▶ TASK DETAILS
Here is the task for the records below: repeat exactly the lines from the one with "(** The statistic. *)" to the one with "GetName handle = BlobFileName", both included, and nothing else.

▶ INFORMATION GIVEN

(** The storage of a column family before and after. *)
Lemma writing_before db0 db id bs :
  writing db0 db -> column_families (sys_set (t_sys db)) !! id = Some bs ->
  exists bs0 bf, column_families (sys_set (t_sys db0)) !! id = Some bs0 /\ bs = set_building bf bs0.
Proof.
  intros Hw Hbs. destruct (wr_cfs _ _ Hw id) as [bf Heq]. rewrite Heq in Hbs.
  destruct (column_families (sys_set (t_sys db0)) !! id) as [bs0|]; [|done].
  exists bs0, bf. split; [done|]. by injection Hbs.
Qed.

Lemma writing_after db0 db id bs0 :
  writing db0 db -> column_families (sys_set (t_sys db0)) !! id = Some bs0 ->
  exists bf, column_families (sys_set (t_sys db)) !! id = Some (set_building bf bs0).
Proof. intros Hw Hbs. destruct (wr_cfs _ _ Hw id) as [bf ->]. rewrite Hbs. by exists bf. Qed.

Lemma writing_inv db0 db : writing db0 db -> db_inv db0 -> db_inv db.
Proof.
  intros Hw [Hi Hcmp Hs Hd]. split.
  - intros id bs Hbs. destruct (writing_before _ _ _ _ Hw Hbs) as (bs0 & bf & Hbs0 & ->). by apply (Hi id bs0).
  - intros id bs Hbs. destruct (writing_before _ _ _ _ Hw Hbs) as (bs0 & bf & Hbs0 & ->). by apply (Hcmp id bs0).
  - intros id bs Hbs. destruct (writing_before _ _ _ _ Hw Hbs) as (bs0 & bf & Hbs0 & ->).
    assert (Hst : storage_inv (obsolete_files bs0) bs0 (sys_shared (t_sys db))).
    { eapply storage_inv_rely; [by apply (Hs id bs0)|]. split; [|intros t Ht; by apply (wr_counted _ _ Hw)].
      intros n l m _ Hm. exists m. split; [by eapply lookup_weaken; [|apply (wr_heap _ _ Hw)]|apply same_file_refl]. }
    by destruct Hst.
  - intros id1 bs1 n1 id2 bs2 n2 l Hb1 Hl1 Hb2 Hl2.
    destruct (writing_before _ _ _ _ Hw Hb1) as (b1 & f1 & Hb1' & ->).
    destruct (writing_before _ _ _ _ Hw Hb2) as (b2 & f2 & Hb2' & ->). by eapply Hd.
Qed.

Lemma writing_target cf_id dir bs db0 db :
  writing db0 db -> batch_target cf_id dir bs db0 -> exists bf, batch_target cf_id dir (set_building bf bs) db.
Proof.
  intros Hw [Hinv Hbs Hdir Hbc Hman]. destruct (writing_after _ _ _ _ Hw Hbs) as [bf Hbf]. exists bf.
  split; [by eapply writing_inv|done|done|done|by rewrite (wr_manifest _ _ Hw)].
Qed.

(** A new object. *)
Lemma add_meta_writing m db :
  let '(l, db') := add_meta m db in
  writing db db' /\ sh_heap (sys_shared (t_sys db)) !! l = None /\
  sh_heap (sys_shared (t_sys db')) !! l = Some m /\
  set_next_file_number (sys_set (t_sys db')) = set_next_file_number (sys_set (t_sys db)).
Proof.
  unfold add_meta. set (h := sh_heap (sys_shared (t_sys db))).
  pose proof (make_shared_fresh m h) as Hfresh. pose proof (make_shared_subseteq m h) as Hsub.
  assert (Hm : (make_shared m h).2 !! (make_shared m h).1 = Some m) by apply lookup_insert_eq.
  destruct (make_shared m h) as [l h']. cbn [fst snd] in *. split; [|done].
  split; try done. apply same_storages_refl.
Qed.

(** The statistic. *)
Lemma live_size_writing cf_id size db :
  let sh := sys_shared (t_sys db) in
  writing db (with_sh (set_stats (AddStats (sh_stats sh) cf_id LIVE_BLOB_SIZE size) sh) db).
Proof.
  split; try done; [apply same_storages_refl|]. intros cf t Ht. cbn. rewrite stat_AddStats_ne; [done|].
  intros ->. unfold counted in Ht. by repeat (apply elem_of_cons in Ht as [[=]|Ht]); apply not_elem_of_nil in Ht.
Qed.
End writing.

(** ** The file being written and the complete ones *)

Section outputs.
Context `{Coding} `{Compressors} `{E : Env} `{BC : Cache bytes} `{FC : !Cache BlobFileReader}
        `{UnorderedIter} `{!ManifestIO} `{!WritableFiles} `{!WritableFilesOk}.

Record Out := MkOut {
  out_handle : option FileHandle;
  out_builder : option BlobFileBuilder;
  out_files : list finished
}.

Definition next_of (db : TitanDBImpl) : Z := set_next_file_number (sys_set (t_sys db)).
Definition heap_of (db : TitanDBImpl) : heap := sh_heap (sys_shared (t_sys db)).

Definition out_numbers (o : Out) : list Z :=
  ((fun f => GetNumber f.2.1) <$> out_files o) ++ (GetNumber <$> option_list (out_handle o)).

(** Options of the builders, the database they started on, and what the metadata
    of a complete file is like besides its number and size. *)
Context (bytes0 : Z) (cf : TitanCFOptions) (db0 : TitanDBImpl) (meta_ok : BlobFileMeta -> Prop).

(** Numbers below [n] have been used. *)
Record out_inv (n : Z) (o : Out) (db : TitanDBImpl) : Prop := {
  oi_writing : writing db0 db;
  oi_next : next_of db0 <= next_of db <= n;
  oi_nodup : NoDup (out_numbers o);
  oi_range : Forall (fun k => next_of db0 <= k < next_of db) (out_numbers o);
  oi_current : match out_handle o, out_builder o with
               | None, None => True
               | Some handle, Some b =>
                   GetName handle = BlobFileName (dirname (t_options db0)) (GetNumber handle) /\
                   exists rs hs, building bytes0 cf rs hs b
               | _, _ => False
               end;
  oi_finished : forall f, f ∈ out_files o ->
    GetName f.2.1 = BlobFileName (dirname (t_options db0)) (GetNumber f.2.1) /\
    heap_of db0 !! f.1 = None /\
    (exists m, heap_of db !! f.1 = Some m /\ file_number m = GetNumber f.2.1 /\
       file_size m = w_GetFileSize f.2.2 /\ meta_ok m) /\
    exists rs hs b b', building bytes0 cf rs hs b /\ BlobFileBuilder_Finish b = (OK, b') /\ f.2.2 = bfb_file b'
}.

Lemma out_inv_start : out_inv (next_of db0) (MkOut None None []) db0.
Proof. split; [apply writing_refl|lia|constructor|constructor|done|]. by intros f ?%not_elem_of_nil. Qed.

Lemma out_inv_next n n' o db : out_inv n o db -> n <= n' -> out_inv n' o db.
Proof. intros [? [? ?]] Hle. split; try done. lia. Qed.

(** The database may change as far as writing changes it. *)
Lemma out_inv_grow n n' o db db' :
  out_inv n o db -> writing db db' -> next_of db <= next_of db' <= n' -> out_inv n' o db'.
Proof.
  intros [Hw Hn Hnd Hr Hc Hfin] Hw' Hn'. split; try done; [by eapply writing_trans|lia| |].
  - eapply Forall_impl; [exact Hr|]. cbn. lia.
  - intros f Hin. destruct (Hfin f Hin) as (Hname & Hnew & (m & Hm & Ho) & Hb). split_and!; try done.
    exists m. split; [|done]. eapply lookup_weaken; [exact Hm|apply (wr_heap _ _ Hw')].
Qed.

Lemma out_inv_db n o db db' :
  out_inv n o db -> writing db db' -> next_of db' = next_of db -> out_inv n o db'.
Proof.
  intros Hinv Hw Hn. eapply out_inv_grow; [done..|]. pose proof (oi_next _ _ _ Hinv). lia.
Qed.

(** Opening a file. *)
Lemma out_new n fs db handle file db' :
  out_inv n (MkOut None None fs) db -> 0 <= next_of db0 -> n + 1 < two64 ->
  NewFile db = (Ok (handle, file), db') ->
  out_inv (n + 1) (MkOut (Some handle) (Some (BlobFileBuilder_new cf file bytes0)) fs) db'.
Proof.
  intros [Hw Hnx Hnd Hr _ Hfin] Hpos Hn Hrun. unfold NewFile in Hrun. cbn [NewFileNumber] in Hrun.
  destruct (env_NewWritableFile _ _) as [[f|s|] w] eqn:Hf; [|done..]. injection Hrun as <- <- <-.
  unfold out_numbers in Hnd, Hr. cbn in Hnd, Hr. rewrite app_nil_r in Hnd, Hr.
  assert (Hnext : next_of db +u64 1 = next_of db + 1) by (apply wrap64_small; unfold is_u64; lia).
  split; unfold out_numbers; cbn [out_handle out_builder out_files option_list].
  - by destruct Hw.
  - unfold next_of in *. cbn. lia.
  - cbn. apply NoDup_app. split_and!; [done| |apply NoDup_singleton].
    intros k Hk ->%list_elem_of_singleton. rewrite Forall_forall in Hr. specialize (Hr _ Hk).
    unfold next_of in Hr. lia.
  - apply Forall_app. split.
    + eapply Forall_impl; [exact Hr|]. unfold next_of in *. cbn. lia.
    + constructor; [|constructor]. unfold next_of in *. cbn. lia.
  - cbn. split; [by rewrite (wr_options _ _ Hw)|]. exists [], [], f. split; [by eapply new_writable_empty|done].
  - exact Hfin.
Qed.
(** C2: What is flushed can be read. Take a table builder of a database that is in
    order that reads no blob files (hypothesis [reads_blobs]: the mode is not
    [kFallback], and values are not merged to the target level), for a column
    family without a blob cache. The calls of [Add] do not fault. When the builder
    is ok after them, [Finish] does not fault either; when it is not, nothing is
    said, and [Finish] can fault ([failed_blob_file_faults]). When [Finish] returns
    OK, the table has an entry for every value it was given, in order; and a [Get]
    of the key, after the base database has found that entry, returns the value:
    the inline value, or, when the value was separated, the record of the blob
    file that the flush has written, synced, closed, logged in the manifest and
    made live. *)
Theorem flush_then_get (cf_id merge target : Z) (cf : TitanCFOptions) (bs : BlobStorage) (t : table)
    (db : TitanDBImpl) (tb : TitanTableBuilder) (kvs : list (bytes * bytes)) :
  flush_setup cf_id target cf bs kvs db -> table_entries t = [] ->
  TitanTableBuilder_new cf_id cf t merge target db = Ok tb ->
  reads_blobs cf (ShouldGCLowLevel bs, target, merge) = false ->
  exists tb1 db1, add_entries bytes0 kvs tb db = Ok (tb1, db1) /\
  (tb_ok tb1 = true ->
   exists s tb2 db2, TitanTableBuilder_Finish listeners tb1 db1 = Ok (s, tb2, db2) /\
   (s = OK -> Forall (fun f : finished => w_GetFileSize f.2.2 < two64) (tb_finished tb2) ->
    forall i k v ik, kvs !! i = Some (k, v) -> ParseInternalKey k = Some ik -> key_type ik = kTypeValue ->
    exists v' (blob : bool),
      table_entries (tb_base tb2) !! i =
        Some (if blob then AppendInternalKey (set_key_type kTypeBlobIndex ik) else k, v') /\
      forall d, base_GetImpl d cf_id (user_key ik) = Ok (v', blob) ->
        exists db', TitanDBImpl_GetImpl cf_id (user_key ik) d db2 = (Ok v, db'))).
Proof.
  intros Hset Ht Hnew Hno. pose proof Hset as [[Htgt [Hpos Hnum] _ _] _ _ _].
  unfold TitanTableBuilder_new in Hnew. rewrite (bt_storage _ _ _ _ Htgt) in Hnew. injection Hnew as <-.
  match goal with |- context [add_entries _ kvs ?x _] => set (tb := x) end.
  set (levels := (ShouldGCLowLevel bs, target, merge)) in *.
  assert (Hinv : tb_inv bytes0 cf cf_id bs levels [] tb db).
  { split; try done; [exact (bt_storage _ _ _ _ Htgt)|]. cbn [tb tb_base]. by rewrite Ht. }
  assert (Hw : tb_writes bytes0 cf levels db (next_of db) tb db) by (split; [apply out_inv_start|done..]).
  destruct (add_entries_total bytes0 _ _ _ _ kvs [] tb db Hno (fun _ => Hinv)) as (tb1 & db1 & Hadd).
  exists tb1, db1. split; [done|]. intros Hok1.
  pose proof (add_entries_inv bytes0 _ _ _ _ _ _ _ _ _ _ (fun _ => Hinv) Hadd Hok1) as Hinv1.
  pose proof (add_entries_writes bytes0 cf levels db kvs _ tb db tb1 db1 Hno (fun _ => Hw) Hpos Hnum Hadd Hok1) as Hw1.
  pose proof Hok1 as (Hst1 & _)%tb_ok_true. pose proof (tb_writes_base _ _ _ _ _ _ _ (table_Finish (tb_base tb1)) Hw1) as Hw1'.
  destruct (FinishBlobFile_step bytes0 (tb_set_base (table_Finish (tb_base tb1)) tb1) db1) as (tb2 & db2 & Hfin & Hstep);
    [by eapply tw_files|done|].
  assert (Hman2 : manifest (sys_set (t_sys db2)) <> None).
  { rewrite (FinishBlobFile_manifest _ _ _ _ Hfin), (wr_manifest _ _ (oi_writing _ _ _ _ _ _ _ (tw_out _ _ _ _ _ _ _ Hw1))).
    by destruct (bt_manifest _ _ _ _ Htgt) as (log & -> & _). }
  destruct (BatchFinishFiles_total listeners (tb_cf_id tb2) (tb_finished tb2) db2 Hman2) as (s & db3 & Hbatch).
  exists (tb_status (tb_set_status s tb2)), (tb_set_status s tb2), (tb_UpdateInternalOpStats (tb_set_status s tb2) db3).
  split; [unfold TitanTableBuilder_Finish, complete; by rewrite Hfin; cbn [result_bind]; rewrite Hbatch|].
  intros Hs Hsize i k v ik Hi Hk Hty.
  destruct (complete_status tb1 db1 tb2 db2 s Hst1 Hfin Hs) as [-> Hok2].
  pose proof (FinishBlobFile_writes bytes0 cf levels db _ _ _ _ _ Hw1' Hst1 Hfin Hok2) as Hw2.
  destruct (Hstep Hok2) as ([Hcf2 Hid2 Hbase2 _ _ _ Hkeep] & _ & Hnone).
  pose proof Hok2 as (_ & Hb2 & _)%tb_ok_true. rewrite Hbase2 in Hb2. cbn [tb_base tb_set_base] in Hb2.
  apply status_ok_true, table_finish_ok in Hb2 as [_ Hents].
  cbn [tb_base tb_set_status]. rewrite Hbase2. cbn [tb_base tb_set_base]. rewrite Hents.
  destruct (Forall2_lookup_l _ _ _ _ _ (ti_entries _ _ _ _ _ _ _ _ Hinv1) Hi) as ([k' v'] & Hlook & Hent).
  exists v'. apply (entry_of_impl _ _ _ (stored_in bytes0 cf (tb_finished tb2))) in Hent.
  2: { intros ix key val Hsto. destruct (Hkeep ix key val Hsto) as [Hin|(? & ? & _ & Hsome & _)]; [|congruence].
       by rewrite (tw_options _ _ _ _ _ _ _ Hw2) in Hin. }
  assert (Hid : tb_cf_id tb2 = cf_id) by by rewrite Hid2; exact (ti_id _ _ _ _ _ _ _ _ Hinv1). rewrite Hid in Hbatch.
  destruct (entry_read _ cf_id levels cf bs kvs db tb2 db2 db3 k v ik k' v' Hset Hw2 Hnum Hbatch Hsize) as (blob & -> & Hget);
    [by eapply list_elem_of_lookup_2|done..|].
  exists blob. split; [exact Hlook|exact Hget].
Qed.
End flush.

▶ RESULT OF THE TASK
(** The statistic. *)
Lemma live_size_writing cf_id size db :
  let sh := sys_shared (t_sys db) in
  writing db (with_sh (set_stats (AddStats (sh_stats sh) cf_id LIVE_BLOB_SIZE size) sh) db).
Proof.
  split; try done; [apply same_storages_refl|]. intros cf t Ht. cbn. rewrite stat_AddStats_ne; [done|].
  intros ->. unfold counted in Ht. by repeat (apply elem_of_cons in Ht as [[=]|Ht]); apply not_elem_of_nil in Ht.
Qed.
End writing.

(** ** The file being written and the complete ones *)

Section outputs.
Context `{Coding} `{Compressors} `{E : Env} `{BC : Cache bytes} `{FC : !Cache BlobFileReader}
        `{UnorderedIter} `{!ManifestIO} `{!WritableFiles} `{!WritableFilesOk}.

Record Out := MkOut {
  out_handle : option FileHandle;
  out_builder : option BlobFileBuilder;
  out_files : list finished
}.

Definition next_of (db : TitanDBImpl) : Z := set_next_file_number (sys_set (t_sys db)).
Definition heap_of (db : TitanDBImpl) : heap := sh_heap (sys_shared (t_sys db)).

Definition out_numbers (o : Out) : list Z :=
  ((fun f => GetNumber f.2.1) <$> out_files o) ++ (GetNumber <$> option_list (out_handle o)).

(** Options of the builders, the database they started on, and what the metadata
    of a complete file is like besides its number and size. *)
Context (bytes0 : Z) (cf : TitanCFOptions) (db0 : TitanDBImpl) (meta_ok : BlobFileMeta -> Prop).

(** Numbers below [n] have been used. *)
Record out_inv (n : Z) (o : Out) (db : TitanDBImpl) : Prop := {
  oi_writing : writing db0 db;
  oi_next : next_of db0 <= next_of db <= n;
  oi_nodup : NoDup (out_numbers o);
  oi_range : Forall (fun k => next_of db0 <= k < next_of db) (out_numbers o);
  oi_current : match out_handle o, out_builder o with
               | None, None => True
               | Some handle, Some b =>
                   GetName handle = BlobFileName (dirname (t_options db0)) (GetNumber handle) /\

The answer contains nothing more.